■ **What the exercise asks**
From the records below, set down exactly the lines starting with the line that contains "in the monad" and going on through the line that contains "(msg : string)". Nothing else is wanted.

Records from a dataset
►

(** * heartpy/visualizeutils.py: plots and reports of heart-rate measures

    A shallow embedding of [plotter], [segment_plotter], [plot_poincare],
    [rotate_vec], [plot_breathing], [plot_psd] and [report]; the
    properties their specification states about them, and further
    properties that the code shows.

    Modelling conventions.
    - A Python [dict] is an insertion-ordered association list with unique
      keys; a missing key raises [KeyError].
    - Python values are the inductive [pyval]; a plain [list] and a numpy
      [ndarray] are different constructors, because the operators of the
      language treat them differently.
    - A Python [float] is modelled by the rational it denotes (finite
      values only, binary rounding left out); the trigonometry of
      [rotate_vec] is carried out over the real numbers.
    - A Python [str] is modelled by a string of bytes, which stands for
      a text of ASCII characters.
    - An exception is a value of [exn].  Code that acts on the world runs
      in the monad [SE S A := S -> (exn + A) * S]: the state survives a
      raised exception, as a written file survives a later crash.
    - matplotlib and the file system are collaborators: every call the
      code issues to them is recorded, in order, in the log of the world;
      the artists added to a figure are recorded in the figure. *)

From Stdlib Require Import ZArith QArith Qround Qabs List String Ascii Bool Lia.
From Stdlib Require Import DecimalString Reals Psatz.
Import ListNotations.

Local Open Scope string_scope.
Local Open Scope Z_scope.

(** ** Exceptions and the two monads *)

Inductive exn : Type :=
| AssertionError (msg : string)
| KeyError (key : string)
| IndexError
| TypeError
| ValueError
| AttributeError
| ZeroDivisionError
| OSError.

Definition result (A : Type) : Type := (exn + A)%type.

Definition raise {A : Type} (e : exn) : result A := inl e.
Definition ok {A : Type} (a : A) : result A := inr a.

Declare Scope py_scope.
Delimit Scope py_scope with py.

(** [x <- e ;; k] in [result]: the first exception is the outcome. *)
Notation "x <- e ;; k" :=
  (match e with inl err => inl err | inr x => k end)
  (at level 100, e at next level, right associativity) : py_scope.

Local Open Scope py_scope.

(** State and exceptions; the state is kept when an exception is raised. *)
Definition SE (S A : Type) : Type := S -> result A * S.

Definition retS {S A : Type} (a : A) : SE S A := fun s => (inr a, s).

Definition bindS {S A B : Type} (m : SE S A) (k : A -> SE S B) : SE S B :=
  fun s =>
    match m s with
    | (inl e, s') => (inl e, s')
    | (inr a, s') => k a s'
    end.

Definition raiseS {S A : Type} (e : exn) : SE S A := fun s => (inl e, s).

(** A pure computation inside a stateful one. *)
Definition lift {S A : Type} (r : result A) : SE S A := fun s => (r, s).

(** [try: body / except: handler] with a bare [except], which catches
    every exception; what [body] did to the state before raising stays. *)
Definition try_except {S A : Type} (body : SE S A) (handler : SE S A) : SE S A :=
  fun s =>
    match body s with
    | (inl _, s') => handler s'
    | (inr a, s') => (inr a, s')
    end.

Notation "x <~ e ;; k" := (bindS e (fun x => k))
  (at level 100, e at next level, right associativity) : py_scope.
Notation "e ;;; k" := (bindS e (fun _ => k))
  (at level 100, right associativity) : py_scope.

(** [for x in xs: body x] *)
Fixpoint for_each {S A : Type} (xs : list A) (body : A -> SE S unit) : SE S unit :=
  match xs with
  | [] => retS tt
  | x :: rest => body x ;;; for_each rest body
  end.

(** ** Python values *)

#[warnings="-register-all"]
Inductive pyval : Type :=
| VNone
| VInt (z : Z)
| VFloat (q : Q)
| VStr (s : string)
| VList (l : list pyval)
| VTuple (l : list pyval)
| VArray (l : list pyval).

Definition pydict : Type := list (string * pyval).

(** [d[k]] *)
Fixpoint dict_get (d : pydict) (k : string) : result pyval :=
  match d with
  | [] => raise (KeyError k)
  | (k', v) :: rest => if String.eqb k k' then ok v else dict_get rest k
  end.

(** [d[k] = v]: the value of an existing key is replaced in place, a new
    key goes to the end. *)
Fixpoint dict_set (d : pydict) (k : string) (v : pyval) : pydict :=
  match d with
  | [] => [(k, v)]
  | (k', v') :: rest =>
      if String.eqb k k' then (k', v) :: rest else (k', v') :: dict_set rest k v
  end.

Definition chars (s : string) : list pyval :=
  map (fun c => VStr (String c EmptyString)) (list_ascii_of_string s).

(** The items of a sequence, as [len], indexing and [for] see them. *)
Definition py_items (v : pyval) : result (list pyval) :=
  match v with
  | VStr s => ok (chars s)
  | VList l | VTuple l | VArray l => ok l
  | VNone | VInt _ | VFloat _ => raise TypeError
  end.

(** [len(v)] *)
Definition py_len (v : pyval) : result Z :=
  l <- py_items v ;; ok (Z.of_nat (List.length l)).

(** [v[i]] for an integer [i]; a negative index counts from the end. *)
Definition py_getitem (v : pyval) (i : Z) : result pyval :=
  l <- py_items v ;;
  let n := Z.of_nat (List.length l) in
  let j := if i <? 0 then i + n else i in
  if (j <? 0) || (n <=? j) then raise IndexError
  else match nth_error l (Z.to_nat j) with
       | Some x => ok x
       | None => raise IndexError
       end.

(** The rational a Python number denotes. *)
Definition as_number (v : pyval) : result Q :=
  match v with
  | VInt z => ok (inject_Z z)
  | VFloat q => ok q
  | _ => raise TypeError
  end.

(** [a / b] on two numbers. *)
Definition num_truediv (a b : pyval) : result pyval :=
  x <- as_number a ;;
  y <- as_number b ;;
  if Qeq_bool y 0 then raise ZeroDivisionError
  else ok (VFloat (Qred (x / y))).

Fixpoint map_result {A B : Type} (f : A -> result B) (l : list A) : result (list B) :=
  match l with
  | [] => ok []
  | x :: rest => y <- f x ;; ys <- map_result f rest ;; ok (y :: ys)
  end.

(** The operator [a / b] for a number [b]: numbers divide, an [ndarray]
    divides element by element, and a [list], [tuple], [str] or [None] on
    the left has no such operator.  The model stops at numbers on the
    right: a right operand of another kind is answered with [TypeError]
    (the broadcasting of numpy over an array on the right is left out).
    Non-finite floats are not represented, so an array divided by zero,
    to which numpy answers [inf] or [nan], is reported here as
    [ZeroDivisionError]; [plotter] cannot reach that case, since it
    evaluates [len(hr)/fs] first. *)
Definition py_div (a b : pyval) : result pyval :=
  match a with
  | VArray l => r <- map_result (fun x => num_truediv x b) l ;; ok (VArray r)
  | VInt _ | VFloat _ => num_truediv a b
  | VNone | VStr _ | VList _ | VTuple _ => raise TypeError
  end.

(** [np.asarray(v)]: a sequence becomes an array, an array is returned as
    it is, and any other value is wrapped without change. *)
Definition np_asarray (v : pyval) : pyval :=
  match v with
  | VList l | VTuple l => VArray l
  | _ => v
  end.

(** [np.arange(start, stop, step)]: [ceil((stop - start)/step)] values
    [start + i*step]. *)
Definition np_arange (start stop step : pyval) : result pyval :=
  a <- as_number start ;;
  b <- as_number stop ;;
  s <- as_number step ;;
  if Qeq_bool s 0 then raise ZeroDivisionError
  else
    let n := Z.to_nat (Qceiling ((b - a) / s)) in
    ok (VArray (map (fun i => VFloat (Qred (a + inject_Z (Z.of_nat i) * s))) (seq 0 n))).

(** [range(start, stop, step)] for [step > 0], with the length CPython
    computes for it. *)
Definition py_range (start stop step : Z) : list Z :=
  let n := if start <? stop then (stop - start - 1) / step + 1 else 0 in
  map (fun k => start + Z.of_nat k * step) (seq 0 (Z.to_nat n)).

(** [str.endswith] *)
Definition endswith (s suffix : string) : bool :=
  let n := String.length s in
  let m := String.length suffix in
  (m <=? n)%nat && String.eqb (substring (n - m) m s) suffix.

(** [%i] of an integer *)
Definition string_of_Z (z : Z) : string := NilZero.string_of_int (Z.to_int z).

(** ** Text of numbers *)

Definition nl : string := String (ascii_of_nat 10) EmptyString.

Definition digit_char (d : Z) : ascii := ascii_of_nat (48 + Z.to_nat d).

(** The last [n] decimal digits of [m], the most significant first. *)
Fixpoint digits_of (n : nat) (m : Z) : string :=
  match n with
  | O => EmptyString
  | S n' => digits_of n' (m / 10) ++ String (digit_char (m mod 10)) EmptyString
  end.

Fixpoint repeat_char (c : ascii) (n : nat) : string :=
  match n with
  | O => EmptyString
  | S n' => String c (repeat_char c n')
  end.

(** Rounding of a non-negative rational to the nearest integer, a tie
    going to the even neighbour, as the conversions of CPython do. *)
Definition round_half_even (q : Q) : Z :=
  let n := Qnum q in
  let d := Z.pos (Qden q) in
  let f := n / d in
  let r := n mod d in
  match 2 * r ?= d with
  | Lt => f
  | Gt => f + 1
  | Eq => if Z.even f then f else f + 1
  end.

◄

■ **Output for this exercise**
      in the monad [SE S A := S -> (exn + A) * S]: the state survives a
      raised exception, as a written file survives a later crash.
    - matplotlib and the file system are collaborators: every call the
      code issues to them is recorded, in order, in the log of the world;
      the artists added to a figure are recorded in the figure. *)

From Stdlib Require Import ZArith QArith Qround Qabs List String Ascii Bool Lia.
From Stdlib Require Import DecimalString Reals Psatz.
Import ListNotations.

Local Open Scope string_scope.
Local Open Scope Z_scope.

(** ** Exceptions and the two monads *)

Inductive exn : Type :=
| AssertionError (msg : string)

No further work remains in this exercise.